Abstract Gas phase formation processes feasible at low temperatures are determined theoretically for 38 isomers obeying the C3O3H6 empirical formula, one of them, the simplest ketose dihydroxyacetone, has been observed in gas phase sources. A preliminary search for isomeric forms first targets ethoxy formic acid (C2H5–O–COOH) as the most stable isomer followed by lactic acid. Profiles corresponding to the minimum energy pathways reveal that the favored conformers of 14 of these isomers can be formed in the gas phase through 29 barrierless processes involving the OH*, CH3O*, HCO*, CH3*, CH2OH, HCOO*, and OHCO* radicals, all of them observed in the interstellar medium.
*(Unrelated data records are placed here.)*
(** * PPT_GENERATOR: the text-to-slides pipeline of App.py and App1.py

    A shallow embedding of the two Streamlit scripts of the repository:

    - [VariantA] is [App.py]: the blob returned by the generative service is
      cut into chunks of bounded length ([split_content]) and every topic
      gets one content slide per chunk;
    - [VariantB] is [App1.py]: the blob is cut at its "Slide <n>:" markers
      ([split_into_slides]), the fragments are cleaned
      ([remove_double_asteris]), parsed ([process_slide_title]) and turned
      into slides ([generate_ppt]).

    Python strings are modelled as lists of characters, a character being a
    code point below 256 ([ascii]); [isspace] and [isdigit] are Python's
    predicates on that range.  A length limit is a natural number.  The
    Streamlit calls, the remote model and the file system are effects on an
    explicit [World]; a run returns, raises or goes on for ever
    ([Outcome]). *)

From Stdlib Require Import Ascii String DecimalString List Arith Lia Bool.
Import ListNotations.

(* ================================================================== *)
(** ** Python strings *)
(* ================================================================== *)

Module Py.

Definition pystr := list ascii.

(** A string literal of the source. *)
Definition str (s : string) : pystr := list_ascii_of_string s.

(** [c.isspace()] for a code point below 256: TAB..CR, FS..US, the space,
    NEL (0x85) and the no-break space (0xA0). *)
Definition isspace (c : ascii) : bool :=
  let n := nat_of_ascii c in
  ((9 <=? n) && (n <=? 13)) || ((28 <=? n) && (n <=? 32))
  || (n =? 133) || (n =? 160).

(** [\d] of the [re] module on a [str] pattern, below code point 256. *)
Definition isdigit (c : ascii) : bool :=
  let n := nat_of_ascii c in (48 <=? n) && (n <=? 57).

Definition space : ascii := " "%char.
Definition newline : ascii := "010"%char.
Definition star : ascii := "*"%char.

(** [s.lstrip(chars)], [s.rstrip(chars)] and [s.strip(chars)], the set of
    characters given as a predicate. *)
Fixpoint lstrip_by (p : ascii -> bool) (s : pystr) : pystr :=
  match s with
  | [] => []
  | c :: r => if p c then lstrip_by p r else s
  end.

Definition rstrip_by (p : ascii -> bool) (s : pystr) : pystr :=
  rev (lstrip_by p (rev s)).

Definition strip_by (p : ascii -> bool) (s : pystr) : pystr :=
  rstrip_by p (lstrip_by p s).

(** [s.strip()] *)
Definition strip (s : pystr) : pystr := strip_by isspace s.

(** The highest index of [c] in [s], [None] for Python's [-1]. *)
Fixpoint rfind_char (c : ascii) (s : pystr) : option nat :=
  match s with
  | [] => None
  | x :: r =>
      match rfind_char c r with
      | Some i => Some (S i)
      | None => if Ascii.eqb x c then Some 0 else None
      end
  end.

(** [s.rfind(c, 0, stop)]: the search is confined to [s[0:stop]]. *)
Definition rfind (c : ascii) (s : pystr) (stop : nat) : option nat :=
  rfind_char c (firstn stop s).

(** [s.startswith(p)] *)
Fixpoint startswith (p s : pystr) : bool :=
  match p, s with
  | [], _ => true
  | _ :: _, [] => false
  | a :: p', b :: s' => Ascii.eqb a b && startswith p' s'
  end.

(** [s.split("\n")]: never empty, [""] splits into [[""]]. *)
Fixpoint split_lines (s : pystr) : list pystr :=
  match s with
  | [] => [[]]
  | c :: r =>
      if Ascii.eqb c newline then [] :: split_lines r
      else match split_lines r with
           | [] => [[c]]
           | l :: ls => (c :: l) :: ls
           end
  end.

(** [s.split("\n", 1)]: [inl s] for the one-element list when [s] holds no
    newline, [inr (before, after)] around the first newline otherwise. *)
Fixpoint split_first_line (s : pystr) : pystr + pystr * pystr :=
  match s with
  | [] => inl []
  | c :: r =>
      if Ascii.eqb c newline then inr ([], r)
      else match split_first_line r with
           | inl l => inl (c :: l)
           | inr (l, rest) => inr (c :: l, rest)
           end
  end.

(** [sep.join(items)] *)
Fixpoint join (sep : pystr) (items : list pystr) : pystr :=
  match items with
  | [] => []
  | [x] => x
  | x :: rest => x ++ sep ++ join sep rest
  end.

(** [s.replace(" ", "_")] and the like: one character for another. *)
Definition replace_char (old new : ascii) (s : pystr) : pystr :=
  map (fun c => if Ascii.eqb c old then new else c) s.

(** [s.replace("**", "")]: occurrences are taken from the left and do not
    overlap. *)
Fixpoint remove_double_star (s : pystr) : pystr :=
  match s with
  | [] => []
  | c :: r =>
      match r with
      | d :: r' =>
          if Ascii.eqb c star && Ascii.eqb d star then remove_double_star r'
          else c :: remove_double_star r
      | [] => [c]
      end
  end.

(** [s[:-2]] *)
Definition drop_last2 (s : pystr) : pystr := firstn (length s - 2) s.

(** [p in s] *)
Fixpoint contains (p s : pystr) : bool :=
  startswith p s ||
  match s with
  | [] => false
  | _ :: r => contains p r
  end.

Definition all_space (s : pystr) : Prop := Forall (fun c => isspace c = true) s.

(** [s.lstrip()] *)
Definition lstrip (s : pystr) : pystr := lstrip_by isspace s.

(** The characters of [s] that are not whitespace, in order. *)
Definition visible (s : pystr) : pystr :=
  filter (fun c => negb (isspace c)) s.

(** Whitespace that does not break the line. *)
Definition blank (s : pystr) : Prop :=
  Forall (fun c => isspace c = true /\ c <> newline) s.

End Py.

Import Py.

(* ================================================================== *)
(** ** The fixed-length segmenter of App.py *)
(* ================================================================== *)

Module Segmenter.

(** [split_index] as the loop body computes it: the last space of
    [content[0:max_length]], or [max_length] when there is none. *)
Definition split_index (content : pystr) (max_length : nat) : nat :=
  match rfind space content max_length with
  | Some i => i
  | None => max_length
  end.

(** One turn of the [while] loop: the chunk appended and the new [content]. *)
Definition split_step (content : pystr) (max_length : nat) : pystr * pystr :=
  let i := split_index content max_length in
  (firstn i content, strip (skipn i content)).

(** The [while] loop of [split_content], [fuel] bounding the number of tests
    of its condition; [None] when the fuel runs out. *)
Fixpoint split_loop (fuel : nat) (chunks : list pystr) (content : pystr)
    (max_length : nat) : option (list pystr) :=
  match fuel with
  | 0 => None
  | S fuel' =>
      if max_length <? length content then
        let '(chunk, rest) := split_step content max_length in
        split_loop fuel' (chunks ++ [chunk]) rest max_length
      else Some (chunks ++ [content])
  end.

(** [split_content(content, max_length)]; [None] stands for a loop that
    never ends (see [split_loop_complete]). *)
Definition split_content (content : pystr) (max_length : nat)
  : option (list pystr) :=
  split_loop (S (length content)) [] content max_length.

Definition both_space (w : pystr * pystr) : Prop :=
  all_space (fst w) /\ all_space (snd w).

(** Putting back what [strip] removed at each cut: [ws] gives, cut by cut,
    the whitespace taken off the front and off the back of the remainder. *)
Fixpoint restore (chunks : list pystr) (ws : list (pystr * pystr)) : pystr :=
  match chunks, ws with
  | [], _ => []
  | c :: _, [] => c
  | c :: cs, (lead, trail) :: ws' => c ++ lead ++ restore cs ws' ++ trail
  end.

(** The loop as a relation: [splits max_length content chunks] when the
    loop started on [content] ends having appended [chunks]. *)
Inductive splits (max_length : nat) : pystr -> list pystr -> Prop :=
| splits_last content :
    length content <= max_length ->
    splits max_length content [content]
| splits_cut content chunk rest chunks :
    max_length < length content ->
    split_step content max_length = (chunk, rest) ->
    splits max_length rest chunks ->
    splits max_length content (chunk :: chunks).

End Segmenter.

Import Segmenter.

(* ================================================================== *)
(** ** The marker segmenter and the fragment parser of App1.py *)
(* ================================================================== *)

Module Markers.

(** The number of leading characters of [s] matched by a greedy [\d*]. *)
Fixpoint digits_len (s : pystr) : nat :=
  match s with
  | [] => 0
  | c :: r => if isdigit c then S (digits_len r) else 0
  end.

(** Matching a literal at the head of [s]: what follows it. *)
Fixpoint strip_prefix (p s : pystr) : option pystr :=
  match p, s with
  | [], _ => Some s
  | _ :: _, [] => None
  | a :: p', b :: s' => if Ascii.eqb a b then strip_prefix p' s' else None
  end.

(** [Slide \d+:] matched at the head of [s]: the length of the match.  The
    digits are followed by a colon, so only the longest run of digits can
    match. *)
Definition marker_at (s : pystr) : option nat :=
  match strip_prefix (str "Slide ") s with
  | None => None
  | Some r =>
      let d := digits_len r in
      match d, skipn d r with
      | S _, c :: _ => if Ascii.eqb c ":" then Some (6 + d + 1) else None
      | _, _ => None
      end
  end.

(** [$] without [re.MULTILINE]: the end of the text, or just before a
    newline that ends the text. *)
Definition at_dollar (s : pystr) : bool :=
  match s with
  | [] => true
  | [c] => Ascii.eqb c newline
  | _ => false
  end.

(** The lookahead [(?=Slide \d+:|$)]. *)
Definition lookahead (s : pystr) : bool :=
  match marker_at s with
  | Some _ => true
  | None => at_dollar s
  end.

(** The lazy [.*?] under [re.DOTALL] followed by the lookahead: the shortest
    run of characters after which the lookahead holds, and what is left. *)
Fixpoint lazy_any (s : pystr) : pystr * pystr :=
  if lookahead s then ([], s)
  else match s with
       | [] => ([], [])
       | c :: r => let '(a, rest) := lazy_any r in (c :: a, rest)
       end.

(** [slide_pattern.findall(content)]: the leftmost match is taken, the
    search goes on where it ended (a match is never empty).  [fuel] bounds
    the number of positions tried; the length of the text is enough
    ([findall_loop_fuel]). *)
Fixpoint findall_loop (fuel : nat) (s : pystr) : list pystr :=
  match fuel with
  | 0 => []
  | S fuel' =>
      match s with
      | [] => []
      | _ :: r =>
          match marker_at s with
          | Some n =>
              let '(body, rest) := lazy_any (skipn n s) in
              (firstn n s ++ body) :: findall_loop fuel' rest
          | None => findall_loop fuel' r
          end
      end
  end.

Definition findall (content : pystr) : list pystr :=
  findall_loop (length content) content.

(** The two steps of the loop body of [split_into_slides]. *)
Definition trim_match (m : pystr) : pystr := drop_last2 m.
Definition wrap_bold (m : pystr) : pystr := str "**" ++ m.

Definition split_into_slides (content : pystr) : list pystr :=
  map (fun m => wrap_bold (trim_match m)) (findall content).

Definition remove_double_asteris (input_list : list pystr) : list pystr :=
  map remove_double_star input_list.

(** The longest prefix without a newline: a greedy [.+] or [.*] without
    [re.DOTALL]. *)
Fixpoint upto_newline (s : pystr) : pystr :=
  match s with
  | [] => []
  | c :: r => if Ascii.eqb c newline then [] else c :: upto_newline r
  end.

(** [re.match(r"Slide (\d+): (.+)", slide_header)]: the two groups. *)
Definition header_match (slide_header : pystr) : option (pystr * pystr) :=
  match strip_prefix (str "Slide ") slide_header with
  | None => None
  | Some r =>
      let d := digits_len r in
      match d with
      | 0 => None
      | S _ =>
          match strip_prefix (str ": ") (skipn d r) with
          | None => None
          | Some rest =>
              match upto_newline rest with
              | [] => None
              | g2 => Some (firstn d r, g2)
              end
          end
      end
  end.

Definition star_or_space (c : ascii) : bool :=
  Ascii.eqb c star || Ascii.eqb c space.

Definition nonempty (s : pystr) : bool :=
  match s with [] => false | _ => true end.

(** [process_slide_title(slide)]: [None] is Python's [None]. *)
Definition process_slide_title (slide : pystr)
  : option (pystr * pystr * pystr) :=
  match split_first_line slide with
  | inl _ => None
  | inr (part0, part1) =>
      let slide_header := strip part0 in
      match header_match slide_header with
      | None => None
      | Some (slide_number, g2) =>
          let title := strip g2 in
          let points := strip part1 in
          let points_list :=
            map (fun point => strip (strip_by star_or_space point))
                (filter (fun point => nonempty (strip point))
                        (split_lines points)) in
          let points_string := join (str ", ") points_list in
          Some (slide_number, title, points_string)
      end
  end.

(** The string [process_slide_title] builds from the text after the first
    newline: the lines that are not blank, cleaned and joined. *)
Definition points_string_of (part1 : pystr) : pystr :=
  join (str ", ")
    (map (fun point => strip (strip_by star_or_space point))
         (filter (fun point => nonempty (strip point))
                 (split_lines (strip part1)))).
Kinetic rates are provided at 200, 298, and 500 K, confirming the suitability of 16 processes at low temperatures. Faster processes involve the OH hydroxyl radical whereas, to a lesser degree, the processes involving the HOCO radical and the methoxy methyl radical CH3O*, are quite significant. Spectroscopic parameters (rovibrational and torsional) are obtained for methoxy acetic acid (CH3–O–CH2COOH) for which two low-lying isoenergetic conformers can be produced from the CH3OCH2* radical predicted to be a precursor of abundant observed molecules. Profiles and spectroscopic properties make methoxy acetic acid a good candidate to be detected in the gas phase of extraterrestrial sources.